In full and word for word, return the listing that follows.

Records provided:
▼

(** * simple-jwt-refresh: the token codec ([utils]) and the token manager
      ([JWTManager]) as a shallow embedding, with the properties of the
      specification stated over it.

    Conventions of the embedding.
    - JavaScript values that the code treats as [any] (the decoded payload,
      the body of a response, the argument of [isValidJWTFormat]) are the
      inductive [value].
    - A JavaScript number is a [number]: an integer or [NaN].  Epoch
      timestamps are integers; arithmetic on them is exact.
    - A thrown value is an [error]; a function that can throw returns
      [error + A], with [inl] for the throw.
    - [atob], [JSON.parse], [JSON.stringify] and the numeric coercion of a
      non-number are built-ins of the host: they are the fields of the class
      [JSRuntime]. *)

From stdpp Require Import base strings gmap list pretty.
From Stdlib Require Import ZArith Lia Ascii.

Local Open Scope Z_scope.

(** ** JavaScript data *)

Inductive error :=
| Error (message : string)
| TokenRefreshError (message : string) (originalError : error)
| NoValidTokenError (message : string).

Definition message (e : error) : string :=
  match e with
  | Error m | TokenRefreshError m _ | NoValidTokenError m => m
  end.

Definition name (e : error) : string :=
  match e with
  | Error _ => "Error"
  | TokenRefreshError _ _ => "TokenRefreshError"
  | NoValidTokenError _ => "NoValidTokenError"
  end.

(** [`${error}`]: [Error.prototype.toString]. *)
Definition error_to_string (e : error) : string :=
  if String.eqb (message e) "" then name e else name e +:+ ": " +:+ message e.

Inductive number :=
| Num (z : Z)
| NaN.

Definition nmul (a b : number) : number :=
  match a, b with Num x, Num y => Num (x * y) | _, _ => NaN end.

Definition nsub (a b : number) : number :=
  match a, b with Num x, Num y => Num (x - y) | _, _ => NaN end.

(** [a >= b] and [a > b]; a comparison with [NaN] is false. *)
Definition nge (a b : number) : bool :=
  match a, b with Num x, Num y => x >=? y | _, _ => false end.

Definition ngt (a b : number) : bool :=
  match a, b with Num x, Num y => x >? y | _, _ => false end.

▲

Solution:
(** * simple-jwt-refresh: the token codec ([utils]) and the token manager
      ([JWTManager]) as a shallow embedding, with the properties of the
      specification stated over it.

    Conventions of the embedding.
    - JavaScript values that the code treats as [any] (the decoded payload,
      the body of a response, the argument of [isValidJWTFormat]) are the
      inductive [value].
    - A JavaScript number is a [number]: an integer or [NaN].  Epoch
      timestamps are integers; arithmetic on them is exact.
    - A thrown value is an [error]; a function that can throw returns
      [error + A], with [inl] for the throw.
    - [atob], [JSON.parse], [JSON.stringify] and the numeric coercion of a
      non-number are built-ins of the host: they are the fields of the class
      [JSRuntime]. *)

From stdpp Require Import base strings gmap list pretty.
From Stdlib Require Import ZArith Lia Ascii.

Local Open Scope Z_scope.

(** ** JavaScript data *)

Inductive error :=
| Error (message : string)
| TokenRefreshError (message : string) (originalError : error)
| NoValidTokenError (message : string).

Definition message (e : error) : string :=
  match e with
  | Error m | TokenRefreshError m _ | NoValidTokenError m => m
  end.

Definition name (e : error) : string :=
  match e with
  | Error _ => "Error"
  | TokenRefreshError _ _ => "TokenRefreshError"
  | NoValidTokenError _ => "NoValidTokenError"
  end.

(** [`${error}`]: [Error.prototype.toString]. *)
Definition error_to_string (e : error) : string :=
  if String.eqb (message e) "" then name e else name e +:+ ": " +:+ message e.

Inductive number :=
| Num (z : Z)
| NaN.

Definition nmul (a b : number) : number :=
  match a, b with Num x, Num y => Num (x * y) | _, _ => NaN end.

Definition nsub (a b : number) : number :=
  match a, b with Num x, Num y => Num (x - y) | _, _ => NaN end.

(** [a >= b] and [a > b]; a comparison with [NaN] is false. *)
Definition nge (a b : number) : bool :=
  match a, b with Num x, Num y => x >=? y | _, _ => false end.

Definition ngt (a b : number) : bool :=
  match a, b with Num x, Num y => x >? y | _, _ => false end.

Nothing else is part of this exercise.